(* ===== verification/ElfUtil.v ===== *)
(** The second ELF reader (loader/src/common/elf_util.cpp, include/elf_util.h):
    it reads a library's file, its mini debug information and its loaded image
    to resolve symbols for Zygisk Next modules; also its reader of
    /proc/self/maps and its CRC.

    The lzma decoder is a vendored library: each of its calls is an event that
    answers with its return code, the bytes it stored and the input it has
    consumed. LP64 targets. *)
From S2P Require Import Prelude Sys Text ProcUtils Mem Linker ElfParser.
Open Scope Z_scope.

(** ** CRC *)

Definition lnot32 (x : Z) : Z := Z.lxor x (2 ^ 32 - 1).

(** One round of the inner loop. *)
Definition crc_bit (crc : Z) : Z :=
  let mask := u32 (0 - Z.land crc 1) in
  Z.lxor (Z.shiftr crc 1) (Z.land 0xedb88320 mask).

Definition crc_byte (crc b : Z) : Z := Nat.iter 8 crc_bit (Z.lxor crc b).

Definition xz_crc32 (buf : list Z) (crc : Z) : Z := lnot32 (fold_left crc_byte buf (lnot32 crc)).

(** ** Data *)

Definition kMaxGnuDebugDataSize : Z := 32 * 1024 * 1024.
Definition kXzMagic : list Z := [0xfd; 0x37; 0x7a; 0x58; 0x5a; 0x00].
Definition ELFMAG : list Z := [0x7f; 0x45; 0x4c; 0x46].
Definition XZ_OK : Z := 0.
Definition XZ_STREAM_END : Z := 1.
Definition XZ_UNSUPPORTED_CHECK : Z := 2.
Definition SHT_PROGBITS : Z := 1.
Definition ET_DYN : Z := 3.
Definition DT_STRSZ : Z := 10.
Definition sizeof_Sym : Z := 24.
Definition sizeof_Ehdr : Z := 64.

Record SymbolInfo := Sym_mk { y_name_ : list Z; y_addr : Z; y_size_ : Z }.

Record MapEntry := Entry {
  me_start : Z; me_end : Z; me_offset : Z; me_dev : Z; me_inode : Z; me_perms : Z; me_private : bool; me_path : list Z }.

(** znn::ElfImage; [debugdata_] is [None] while debugdata_ehdr_ is null. *)
Record znImage := ZnImage {
  path_ : list Z; base_ : Z; valid_ : bool; is_dyn_ : bool; file_ : Z; file_size_ : Z; section_names_ : Z;
  debugdata_ : option (list Z); parsed_ : bool; symbols_ : list SymbolInfo }.

Definition isElf (bytes : list Z) (size : Z) : bool := (5 <=? size) && beq (take 4 bytes) ELFMAG.

(** ** Reading /proc/self/maps *)

(** "%lx-%lx %7s %lx %x:%x %lu %511[^\n]"; the path may be missing. *)
Definition parse_map_line (line : list Z) : option MapEntry :=
  '(start, s) ← scan_lx line;
  s ← scan_char 45 s;
  '(end_, s) ← scan_lx s;
  '(perm, s) ← scan_word 7 s;
  '(off, s) ← scan_lx s;
  '(dev_major, s) ← scan_x s;
  s ← scan_char 58 s;
  '(dev_minor, s) ← scan_x s;
  '(inode, s) ← scan_lu s;
  let mpath := take 511 (take_while (fun c => negb (c =? NL)) (drop_while isspace s)) in
  let at_ i := nth i perm 0 in
  let perms := Z.lor (Z.lor (if at_ 0%nat =? 114 then PROT_READ else 0)
                            (if at_ 1%nat =? 119 then PROT_WRITE else 0))
                     (if at_ 2%nat =? 120 then PROT_EXEC else 0) in
  Some (Entry start end_ off (makedev dev_major dev_minor) inode perms (at_ 3%nat =? 112) mpath).
(** ** The runtime's state is kept *)

(** The state stays well formed and grows; after the delivery nothing more is
    delivered. *)
Definition runs_rel (s s' : st W np) : Prop := zn_ok (p_zn (st_s s)) ->
  zn_ok (p_zn (st_s s')) /\ grows (p_zn (st_s s)) (p_zn (st_s s'))
  /\ (n_fired (p_zn (st_s s)) = true -> log_calm s s') /\ hook_of s' = hook_of s.

#[local] Instance runs_preorder : PreOrder runs_rel.
Proof.
  split; [intros s Hok; split; [done|]; by split|]. intros s1 s2 s3 A C Hok. destruct (A Hok) as (H2 & A1 & A2 & A3).
  destruct (C H2) as (H3 & B1 & B2 & B3). split; [done|]. split; [by etrans|]. split; [|congruence]. intros Hf.
  etrans; [by apply A2|]. apply B2. by apply (grow_fired _ _ A1).
Qed.

Lemma calm_runs (s s' : st W np) : calm_rel s s' -> runs_rel s s'.
Proof. intros Hc Hok. destruct (Hc Hok) as (? & ? & ? & ? & ?). by split. Qed.

Lemma still_runs (s s' : st W np) : still_rel s s' -> runs_rel s s'.
Proof. intros Hs. by apply calm_runs, still_calm. Qed.

(** The same without the log. *)
Definition weak_rel (s s' : st W np) : Prop := zn_ok (p_zn (st_s s)) ->
  zn_ok (p_zn (st_s s')) /\ grows (p_zn (st_s s)) (p_zn (st_s s')) /\ hook_of s' = hook_of s.

#[local] Instance weak_preorder : PreOrder weak_rel.
Proof.
  split; [by intros s|]. intros s1 s2 s3 A C Hok. destruct (A Hok) as (H2 & A1 & A2). destruct (C H2) as (H3 & B1 & B2).
  split; [done|]. split; [by etrans|congruence].
Qed.

Lemma still_weak (s s' : st W np) : still_rel s s' -> weak_rel s s'.
Proof. intros (_ & Hz & Hh) Hok. rewrite Hz. by split. Qed.

Lemma weak_deliver run n : (forall p, moves runs_rel (run p)) -> forall i process package se,
  moves weak_rel (deliver_from run n i process package se : K unit).
Proof.
  intros Hrun. induction n as [|n IH]; intros i process package se; cbn [deliver_from].
  { apply (moves_still _ still_weak). by apply still_pure. }
  apply moves_bind; [apply _|apply (moves_still _ still_weak); unfold zn; still_tac|]. intros z.
  destruct (n_modules z !! i) as [m|]; [|apply (moves_still _ still_weak); by apply still_pure].
  apply moves_bind; [apply _| |intros _; apply IH].
  destruct (negb _); [|apply (moves_still _ still_weak); by apply still_pure]. unfold module_call. intros s. wrun. apply wp_syscall.
  intros r w e. wrun. apply wp_get_log. wrun. eapply wp_mono; [apply Hrun|].
  intros [[]| | |] s1 H1; cbn [wp_cont]; [wrun|..]; intros Hok; destruct (H1 Hok) as (? & ? & _ & ?); by split.
Qed.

PROBLEM TO WORK ON:
Print the lines above from the one with "Record znImage := ZnImage" through the one with "delivered. *)", both included, exactly as written and nothing more.

TASK RESULT:
Record znImage := ZnImage {
  path_ : list Z; base_ : Z; valid_ : bool; is_dyn_ : bool; file_ : Z; file_size_ : Z; section_names_ : Z;
  debugdata_ : option (list Z); parsed_ : bool; symbols_ : list SymbolInfo }.

Definition isElf (bytes : list Z) (size : Z) : bool := (5 <=? size) && beq (take 4 bytes) ELFMAG.

(** ** Reading /proc/self/maps *)

(** "%lx-%lx %7s %lx %x:%x %lu %511[^\n]"; the path may be missing. *)
Definition parse_map_line (line : list Z) : option MapEntry :=
  '(start, s) ← scan_lx line;
  s ← scan_char 45 s;
  '(end_, s) ← scan_lx s;
  '(perm, s) ← scan_word 7 s;
  '(off, s) ← scan_lx s;
  '(dev_major, s) ← scan_x s;
  s ← scan_char 58 s;
  '(dev_minor, s) ← scan_x s;
  '(inode, s) ← scan_lu s;
  let mpath := take 511 (take_while (fun c => negb (c =? NL)) (drop_while isspace s)) in
  let at_ i := nth i perm 0 in
  let perms := Z.lor (Z.lor (if at_ 0%nat =? 114 then PROT_READ else 0)
                            (if at_ 1%nat =? 119 then PROT_WRITE else 0))
                     (if at_ 2%nat =? 120 then PROT_EXEC else 0) in
  Some (Entry start end_ off (makedev dev_major dev_minor) inode perms (at_ 3%nat =? 112) mpath).
(** ** The runtime's state is kept *)

(** The state stays well formed and grows; after the delivery nothing more is
    delivered. *)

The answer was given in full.